Going to the gym for hours every day isn’t the only way to get healthy and fit. Moderate and consistent physical activity, such as walking daily, can increase your fitness level and improve your physical and mental health.

Sometimes it’s nice to go for a casual stroll and enjoy the scenery and fresh air. But it’s also easy to turn your walk into a workout and get some additional health benefits.

Change Your Mindset

If you think of your walk as “just a walk,” you’ll probably only put in the minimal amount of effort. If, however, you think of your walk as a “workout,” that small bit of effort will likely become grander and more challenging.

Move Faster

Speed up your walk so that you’re covering the same distance in less time. A faster pace can raise your heart rate and better challenge your cardiovascular system, and increase the amount of energy you burn. You could even try jogging or sprinting for a brief period of time to get a super workout.

Go Farther and Longer

If you make your walk a longer distance and duration, you’ll burn more calories. In this study, people who walked two or more hours each day showed a significantly lowered risk of all-cause mortality compared to those who walked less or not at all, suggesting that long walks may even help you live longer.

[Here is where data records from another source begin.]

(* ===== verification/CceInv.v ===== *)
(** * Invariants of the controller's database

    [row_ok] says what a row of each table is: the document of an entity of the
    Go type of that table, and, where the code validates before it stores, one
    that passes its [Validate] method.  Every operation of the controller keeps
    this and the constraints of the schema ([ctl_inv]), whatever the database,
    the nodes and Kubernetes answer.  The proof follows the structure of the
    handlers: one lemma per building block, one line per handler. *)

From S2P Require Import Prelude Strconv Http Json CceModel CcePolicy CcePersist CceNode CceCtl CceRest CceRouter CceServer CcePersistFacts.
From stdpp Require Import prelude strings list gmap.
From Stdlib Require Import ZArith.

Local Open Scope Z_scope.

(** The row is the document of some [a] with [P a]. *)
Definition is_doc A `{Json A} (P : A → Prop) (r : json) : Prop :=
  ∃ a : A, r = to_json a ∧ P a.

Section rows.
Context `{Uuid, Url}.

(** A record that passes validation. *)
Definition good_record (r : option DNSARecord) : Prop :=
  ∃ a, r = Some a ∧ DNSARecord_Validate a = Ret None.

(** The policies are those of the data plane the controller manages. *)
Definition policy_ok (mode : OrchestrationMode) (r : json) : Prop :=
  if bool_decide (mode = OrchestrationModeKubernetesOVN)
  then is_doc TrafficPolicyKubeOVN (λ p, TrafficPolicyKubeOVN_Validate p = Ret None) r
  else is_doc TrafficPolicy (λ p, TrafficPolicy_Validate p = Ret None) r.
(* ===== verification/CceFacts.v ===== *)
(** * The controller on a database that is up

    What the methods of the persistence service yield, and what becomes of the
    tables, when the database is up ([DbUp]) and its rows are those of their
    types.  [moves s T s'] says that only the database changed between [s] and
    [s'], and that its tables are now [T]. *)

From S2P Require Import Prelude Strconv Http Json CceModel CcePolicy CcePersist CceNode CceCtl CcePersistFacts.
From stdpp Require Import prelude strings list gmap.
From Stdlib Require Import ZArith.

Local Open Scope Z_scope.

(** The identifier of an entity is the column [id] of its document, and
    [SetID] sets it. *)
Class PersistableOk (A : Type) `{Persistable A} := {
  row_id_to_json : ∀ a : A, row_id (to_json a) = Some (GetID a);
  GetID_SetID : ∀ id (a : A), GetID (SetID id a) = id;
  has_table : is_Some (table_def (GetTableName A));
}.

Ltac persistable_ok := split; [by intros []|done|by eexists].
#[export] Instance Node_ok : PersistableOk Node.
Proof. persistable_ok. Qed.
#[export] Instance App_ok : PersistableOk App.
Proof. persistable_ok. Qed.
#[export] Instance TrafficPolicy_ok : PersistableOk TrafficPolicy.
Proof. persistable_ok. Qed.
#[export] Instance TrafficPolicyKubeOVN_ok : PersistableOk TrafficPolicyKubeOVN.
Proof. persistable_ok. Qed.
#[export] Instance DNSConfig_ok : PersistableOk DNSConfig.
Proof. persistable_ok. Qed.
#[export] Instance DNSConfigAppAlias_ok : PersistableOk DNSConfigAppAlias.
Proof. persistable_ok. Qed.
#[export] Instance NodeApp_ok : PersistableOk NodeApp.
Proof. persistable_ok. Qed.
#[export] Instance NodeDNSConfig_ok : PersistableOk NodeDNSConfig.
Proof. persistable_ok. Qed.
#[export] Instance NodeInterfaceTrafficPolicy_ok : PersistableOk NodeInterfaceTrafficPolicy.
Proof. persistable_ok. Qed.
#[export] Instance NodeAppTrafficPolicy_ok : PersistableOk NodeAppTrafficPolicy.
Proof. persistable_ok. Qed.

(** ** Unique identifiers *)

Lemma keys_same_row T t d i j a b :
  keys_ok T → table_def t = Some d → rows_of T t !! i = Some a → rows_of T t !! j = Some b →
  row_id a = row_id b → row_id a ≠ None → i = j.
Proof.
  intros Hk Hd Ha Hb Hid Hn. destruct (decide (i = j)) as [|Hij]; [done|].
  pose proof (Hk t d id_key i j a b Hd (id_unique t d Hd) Ha Hb Hij) as Hc.
  unfold collide, id_key in Hc; simpl in Hc. unfold row_id in *.
  rewrite !bool_decide_eq_true_2 in Hc by done. done.
Qed.

Lemma keys_elem_same T t d a b :
  keys_ok T → table_def t = Some d → a ∈ rows_of T t → b ∈ rows_of T t →
  row_id a = row_id b → row_id a ≠ None → a = b.
Proof.
  intros Hk Hd (i & Ha)%list_elem_of_lookup (j & Hb)%list_elem_of_lookup Hid Hn.
  assert (i = j) as -> by (by eapply keys_same_row). congruence.
Qed.

Lemma filter_none {A} (f : A → bool) l :
  (∀ x, x ∈ l → f x = false) → List.filter f l = [].
Proof.
  induction l as [|x l IH]; intros Hf; simpl; [done|]. rewrite Hf by left.
  apply IH. intros y Hy. apply Hf. by right.
Qed.

Lemma filter_all {A} (f : A → bool) l :
  (∀ x, x ∈ l → f x = true) → List.filter f l = l.
Proof.
  induction l as [|x l IH]; intros Hf; simpl; [done|]. rewrite Hf by left. f_equal.
  apply IH. intros y Hy. apply Hf. by right.
Qed.

(** The rows with an identifier: one or none. *)
Lemma select_id T t d id r :
  keys_ok T → table_def t = Some d → r ∈ rows_of T t → row_id r = Some id →
  rel_select T t [("id", id)] = [r].
Proof.
  intros Hk Hd Hr Hid. unfold rel_select.
  assert (∀ x, matches [("id", id)] x = true ↔ row_id x = Some id) as Hm.
  { intros x. simpl. by rewrite andb_true_r, bool_decide_eq_true. }
  assert (∀ i j a b, rows_of T t !! i = Some a → rows_of T t !! j = Some b →
    row_id a = Some id → row_id b = Some id → i = j) as Hu.
  { intros i j a b Ha Hb Hia Hib. eapply keys_same_row; [done..| |]; congruence. }
  clear Hk Hd. revert Hr Hu. generalize (rows_of T t) as rows.
  induction rows as [|x rows IH]; intros Hr Hu; [by apply not_elem_of_nil in Hr|].
  cbn [List.filter]. destruct (matches [("id", id)] x) eqn:Hx.
  - assert (x = r) as ->.
    { apply elem_of_cons in Hr as [->|(j & Hj)%list_elem_of_lookup]; [done|].
      pose proof (Hu 0%nat (S j) x r eq_refl Hj (proj1 (Hm x) Hx) Hid). done. }
    f_equal. apply Hm in Hx.
    assert (∀ y, y ∈ rows → matches [("id", id)] y = false) as Hno.
    { intros y (j & Hj)%list_elem_of_lookup. apply not_true_iff_false. rewrite Hm. intros Hy.
      pose proof (Hu 0%nat (S j) r y eq_refl Hj Hx Hy). done. }
    by apply filter_none.
  - apply IH.
    + apply elem_of_cons in Hr as [->|Hr]; [|done].
      apply Hm in Hid. congruence.
    + intros i j a b Ha Hb Hia Hib. pose proof (Hu (S i) (S j) a b Ha Hb Hia Hib). lia.
Qed.

Lemma select_id_none T t id :
  has_row T t id = false → rel_select T t [("id", id)] = [].
Proof.
  intros Hn. destruct (rel_select T t [("id", id)]) as [|r l] eqn:E; [done|].
  assert (r ∈ rel_select T t [("id", id)]) as Hr by (rewrite E; left).
  apply rel_select_elem in Hr as [Hr Hm]. simpl in Hm.
  rewrite andb_true_r in Hm. apply bool_decide_eq_true in Hm.
  rewrite (proj2 (has_row_spec T t id)) in Hn; [done|]. by exists r.
Qed.

Section up.
Context `{DbUp, NodeNet, K8sClient, Uuid}.

(** Only the database changed. *)
Record moves (s : Ctl) (T : Tables) (s' : Ctl) : Prop := {
  mv_tables : tables (ctl_db s') = T;
  mv_net : ctl_net s' = ctl_net s;
  mv_k8s : ctl_k8s s' = ctl_k8s s;
  mv_ids : ctl_ids s' = ctl_ids s;
  mv_w : ctl_w s' = ctl_w s;
}.

Lemma moves_trans s1 T1 s2 T2 s3 : moves s1 T1 s2 → moves s2 T2 s3 → moves s1 T2 s3.
Proof. intros [] []; split; congruence. Qed.

Lemma moves_refl s : moves s (tables (ctl_db s)) s.
Proof. by split. Qed.

(** A run of a method on the database as a run of the controller. *)
Lemma db_moves {A} (m : GoM DB A) (s : Ctl) a T :
  (∃ d', m (ctl_db s) = (Ret a, d') ∧ tables d' = T) →
  ∃ s', db m s = (Ret a, s') ∧ moves s T s'.
Proof.
  intros (d' & Hm & HT). unfold db. rewrite Hm. eexists. split; [done|]. by split.
Qed.

(** Statements. *)
Lemma exec_up_run st d n T' :
  rel_exec (tables d) st = Some (n, T') → stmt_fits st = true →
  ∃ d', ExecContext st d = (inl n, d') ∧ tables d' = T'.
Proof.
  intros He Hf. pose proof (exec_up st d n T' He Hf) as Hu.
  destruct (ExecContext st d) as [r d'] eqn:E; simpl in Hu; subst r.
  exists d'. split; [done|]. apply exec_ok in E. congruence.
Qed.

Lemma exec_refused st d :
  rel_exec (tables d) st = None →
  ∃ e d', ExecContext st d = (inr e, d') ∧ tables d' = tables d.
Proof.
  intros He. destruct (ExecContext st d) as [[n|e] d'] eqn:E.
  - apply exec_ok in E. congruence.
  - exists e, d'. split; [done|]. apply exec_err in E as [|(n & Hn)]; [done|congruence].
Qed.

Lemma Create_up `{Persistable A} (a : A) s n T' :
  rel_exec (tables (ctl_db s)) (InsertRow (GetTableName A) (to_json a)) = Some (n, T') →
  stmt_fits (InsertRow (GetTableName A) (to_json a)) = true →
  ∃ s', db (PS.Create a) s = (Ret None, s') ∧ moves s T' s'.
Proof.
  intros He Hf. apply db_moves. unfold PS.Create.
  destruct (exec_up_run _ _ _ _ He Hf) as (d' & -> & HT). eauto.
Qed.

Lemma Create_refused `{Persistable A} (a : A) s :
  rel_exec (tables (ctl_db s)) (InsertRow (GetTableName A) (to_json a)) = None →
  ∃ e s', db (PS.Create a) s = (Ret (Some e), s') ∧ moves s (tables (ctl_db s)) s'.
Proof.
  intros He. destruct (exec_refused _ _ He) as (e & d' & Hx & HT).
  eexists. apply db_moves. unfold PS.Create. rewrite Hx. by eexists.
Qed.

Lemma Delete_up `{Persistable A} id s n T' :
  rel_exec (tables (ctl_db s)) (DeleteRow (GetTableName A) id) = Some (n, T') →
  ∃ s', db (PS.Delete A id) s = (Ret (bool_decide (n = 1), None), s') ∧ moves s T' s'.
Proof.
  intros He. apply db_moves. unfold PS.Delete.
  destruct (exec_up_run _ _ _ _ He eq_refl) as (d' & -> & HT). eauto.
Qed.

Lemma Delete_refused `{Persistable A} id s :
  rel_exec (tables (ctl_db s)) (DeleteRow (GetTableName A) id) = None →
  ∃ e s', db (PS.Delete A id) s = (Ret (false, Some e), s') ∧ moves s (tables (ctl_db s)) s'.
Proof.
  intros He. destruct (exec_refused _ _ He) as (e & d' & Hx & HT).
  eexists. apply db_moves. unfold PS.Delete. rewrite Hx. by eexists.
Qed.

(** Queries. *)
Lemma scan_all_decoded `{Persistable A} rows :
  Forall (λ r, is_Some (of_json (A:=A) r)) rows →
  PS.scan_all (inl <$> rows) = inl (decoded (A:=A) rows).
Proof.
  induction 1 as [|r rows [a Ha] _ IH]; [done|]. rewrite fmap_cons. cbn [PS.scan_all].
  unfold PS.scan. rewrite Ha. rewrite IH. unfold decoded. simpl. by rewrite Ha.
Qed.

(** The rows of the table of [A] are documents of [A]. *)
Definition well_typed A `{Persistable A} (T : Tables) : Prop :=
  ∀ r, r ∈ rows_of T (GetTableName A) → is_Some (of_json (A:=A) r).

Lemma decoded_perm `{Json A} (l1 l2 : list json) :
  l1 ≡ₚ l2 → decoded (A:=A) l1 ≡ₚ decoded l2.
Proof.
  unfold decoded. induction 1; simpl; repeat case_match; auto;
    try by constructor. by etrans.
Qed.

Lemma select_up `{Persistable A} ws s :
  well_typed A (tables (ctl_db s)) →
  ∃ es s', db (PS.select_all (A:=A) ws) s = (Ret (es, None), s')
    ∧ es ≡ₚ decoded (rel_select (tables (ctl_db s)) (GetTableName A) ws)
    ∧ moves s (tables (ctl_db s)) s'.
Proof.
  intros Hty. pose proof (query_same (GetTableName A) ws (ctl_db s)) as Hq.
  destruct (query_up (GetTableName A) ws (ctl_db s)) as (rows & Hr & Hp).
  destruct (QueryContext (GetTableName A) ws (ctl_db s)) as [r d'] eqn:E.
  simpl in Hr, Hq. subst r. exists (decoded rows).
  assert (Forall (λ r, is_Some (of_json (A:=A) r)) rows) as Hall.
  { apply Forall_forall. intros r Hin. rewrite Hp in Hin.
    apply rel_select_elem in Hin as [Hin _]. by apply Hty. }
  destruct (db_moves (PS.select_all (A:=A) ws) s (decoded rows, None) (tables (ctl_db s)))
    as (s' & Hs' & Hm).
  { exists d'. unfold PS.select_all. rewrite E. by rewrite scan_all_decoded. }
  exists s'. split; [done|]. split; [|done]. by apply decoded_perm.
Qed.

Lemma Filter_up `{Filterable A} ws s :
  well_typed A (tables (ctl_db s)) → (∀ w, w ∈ ws → w.1 ∈ FilterFields A) →
  ∃ es s', db (PS.Filter (A:=A) ws) s = (Ret (es, None), s')
    ∧ es ≡ₚ decoded (rel_select (tables (ctl_db s)) (GetTableName A) ws)
    ∧ moves s (tables (ctl_db s)) s'.
Proof.
  intros Hty Hf. unfold PS.Filter. rewrite (proj2 (disallowed_None _ _) Hf).
  by apply select_up.
Qed.

Lemma Read_up `{Persistable A} id s r (a : A) :
  keys_ok (tables (ctl_db s)) → is_Some (table_def (GetTableName A)) →
  r ∈ rows_of (tables (ctl_db s)) (GetTableName A) → row_id r = Some id → of_json r = Some a →
  ∃ s', db (PS.Read (A:=A) id) s = (Ret (Some a, None), s') ∧ moves s (tables (ctl_db s)) s'.
Proof.
  intros Hk [td Htd] Hr Hid Ha. apply db_moves. unfold PS.Read.
  pose proof (query_same (GetTableName A) [("id", id)] (ctl_db s)) as Hq.
  destruct (query_up (GetTableName A) [("id", id)] (ctl_db s)) as (rows & Hrows & Hp).
  destruct (QueryContext (GetTableName A) [("id", id)] (ctl_db s)) as [res d'] eqn:E.
  simpl in Hrows, Hq. subst res. rewrite (select_id _ _ td id r) in Hp by done.
  apply Permutation_singleton_r in Hp as ->. simpl. rewrite Ha. eauto.
Qed.

Lemma Read_none `{Persistable A} id s :
  has_row (tables (ctl_db s)) (GetTableName A) id = false →
  ∃ s', db (PS.Read (A:=A) id) s = (Ret (None, None), s') ∧ moves s (tables (ctl_db s)) s'.
Proof.
  intros Hn. apply db_moves. unfold PS.Read.
  pose proof (query_same (GetTableName A) [("id", id)] (ctl_db s)) as Hq.
  destruct (query_up (GetTableName A) [("id", id)] (ctl_db s)) as (rows & Hrows & Hp).
  destruct (QueryContext (GetTableName A) [("id", id)] (ctl_db s)) as [res d'] eqn:E.
  simpl in Hrows, Hq. subst res. rewrite select_id_none in Hp by done.
  apply Permutation_nil_r in Hp as ->. simpl. eauto.
Qed.
End up.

Listening to music while you walk can make your workout more enjoyable and make it easier to pass the time. You might even end up going farther without noticing the extra effort.

Hills and Stairs

Instead of walking on a treadmill or a track, try walking outside. You could also use your walk as a chance to explore new areas: incorporate hills, stairs, or other terrain variations for an added challenge. Hikes on wilderness trails are an excellent way to get in shape, enjoy the scenery, and spend time with friends or family.

Walking in Groups

Walking with friends is a great way to stay motivated. You can motivate each other, chat during your workout, and support each other in sticking with healthy habits. In addition to being beneficial for physical health, group exercise also facilitates social bonding and emotional well-being.

Be Creative

Don’t be afraid to try new things. If you’re bored with your walking routine, try something new to spice it up. You can even make up your workout routines or challenge yourself in other ways. Discover new stretches to try before and after your walk. Add some wrist weights or carry your groceries. Take a break in a scenic area and mix in some pushups, jumping jacks, or other exercises.

Be careful with pushing yourself too hard, though. Take things slowly and gradually increase the intensity of your workouts over time to avoid injuries and decreased motivation.